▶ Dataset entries
========================================================================
(* ===== verification/Acl.v ===== *)
(** * Acl: access-control rules and the decision taken against them

    [tansu-storage/src/acl.rs] (bindings, filters and the decision),
    [authorizer.rs] (the snapshot each broker decides from), the three
    operations of [dynostore/storage.rs] and [dynostore/principals.rs] on the
    rules' document, the [CreateAcls], [DeleteAcls] and [DescribeAcls] services,
    and the enums of [tansu-sans-io/src/acl.rs] and [resource.rs]. *)

From S2P Require Export Ordered Cas.

(** ** The enums, with their wire codes *)

Module Permission.
Inductive Permission := Unknown | Any | Deny | Allow.
Definition to_i8 (p : Permission) : Z := match p with Unknown => 0 | Any => 1 | Deny => 2 | Allow => 3 end.
Definition from_i8 (z : Z) : Permission :=
  if z =? to_i8 Allow then Allow else if z =? to_i8 Any then Any else if z =? to_i8 Deny then Deny else Unknown.
End Permission.
Export Permission (Permission).

Module Operation.
Inductive Operation :=
  | Unknown | Any | All | Read | Write | Create | Delete | Alter | Describe | ClusterAction
  | DescribeConfigs | AlterConfigs | IdempotentWrite | CreateTokens | DescribeTokens | TwoPhaseCommit.
Definition to_i8 (o : Operation) : Z :=
  match o with
  | Unknown => 0 | Any => 1 | All => 2 | Read => 3 | Write => 4 | Create => 5 | Delete => 6 | Alter => 7
  | Describe => 8 | ClusterAction => 9 | DescribeConfigs => 10 | AlterConfigs => 11 | IdempotentWrite => 12
  | CreateTokens => 13 | DescribeTokens => 14 | TwoPhaseCommit => 15
  end.
Definition from_i8 (z : Z) : Operation :=
  if z =? to_i8 All then All else if z =? to_i8 Alter then Alter
  else if z =? to_i8 AlterConfigs then AlterConfigs else if z =? to_i8 Any then Any
  else if z =? to_i8 ClusterAction then ClusterAction else if z =? to_i8 Create then Create
  else if z =? to_i8 CreateTokens then CreateTokens else if z =? to_i8 Delete then Delete
  else if z =? to_i8 Describe then Describe else if z =? to_i8 DescribeConfigs then DescribeConfigs
  else if z =? to_i8 DescribeTokens then DescribeTokens else if z =? to_i8 IdempotentWrite then IdempotentWrite
  else if z =? to_i8 Read then Read else if z =? to_i8 TwoPhaseCommit then TwoPhaseCommit
  else if z =? to_i8 Write then Write else Unknown.
End Operation.
Export Operation (Operation).
Definition CreateDelegationTokenResponse : Message :=
  mkMessage 38 Response None "CreateDelegationTokenResponse"
    (mkVersion (vr "0-3") None (vr "2+")) [
    mkField "ErrorCode" "int16" (vr "0+") None None None None;
    mkField "PrincipalType" "string" (vr "0+") None None None None;
    mkField "PrincipalName" "string" (vr "0+") None None None None;
    mkField "TokenRequesterPrincipalType" "string" (vr "3+") None None None None;
    mkField "TokenRequesterPrincipalName" "string" (vr "3+") None None None None;
    mkField "IssueTimestampMs" "int64" (vr "0+") None None None None;
    mkField "ExpiryTimestampMs" "int64" (vr "0+") None None None None;
    mkField "MaxTimestampMs" "int64" (vr "0+") None None None None;
    mkField "TokenId" "string" (vr "0+") None None None None;
    mkField "Hmac" "bytes" (vr "0+") None None None None;
    mkField "ThrottleTimeMs" "int32" (vr "0+") None None None None]
    None.

Definition CreatePartitionsRequest : Message :=
  mkMessage 37 Request (Some [ZkBroker; Broker; Controller]) "CreatePartitionsRequest"
    (mkVersion (vr "0-3") None (vr "2+")) [
    mkField "Topics" "[]CreatePartitionsTopic" (vr "0+") None None None (Some [
      mkField "Name" "string" (vr "0+") None None None None;
      mkField "Count" "int32" (vr "0+") None None None None;
      mkField "Assignments" "[]CreatePartitionsAssignment" (vr "0+") (Some (vr "0+")) None None (Some [
        mkField "BrokerIds" "[]int32" (vr "0+") None None None None])]);
    mkField "TimeoutMs" "int32" (vr "0+") None None None None;
    mkField "ValidateOnly" "bool" (vr "0+") None None None None]
    None.

Definition CreatePartitionsResponse : Message :=
  mkMessage 37 Response None "CreatePartitionsResponse"
    (mkVersion (vr "0-3") None (vr "2+")) [
    mkField "ThrottleTimeMs" "int32" (vr "0+") None None None None;
    mkField "Results" "[]CreatePartitionsTopicResult" (vr "0+") None None None (Some [
      mkField "Name" "string" (vr "0+") None None None None;
      mkField "ErrorCode" "int16" (vr "0+") None None None None;
      mkField "ErrorMessage" "string" (vr "0+") (Some (vr "0+")) None None None])]
    None.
========================================================================
▶ Problem to work on
Across the data above, count every line with "match" in it and write only the total.

▶ Solution for this problem
2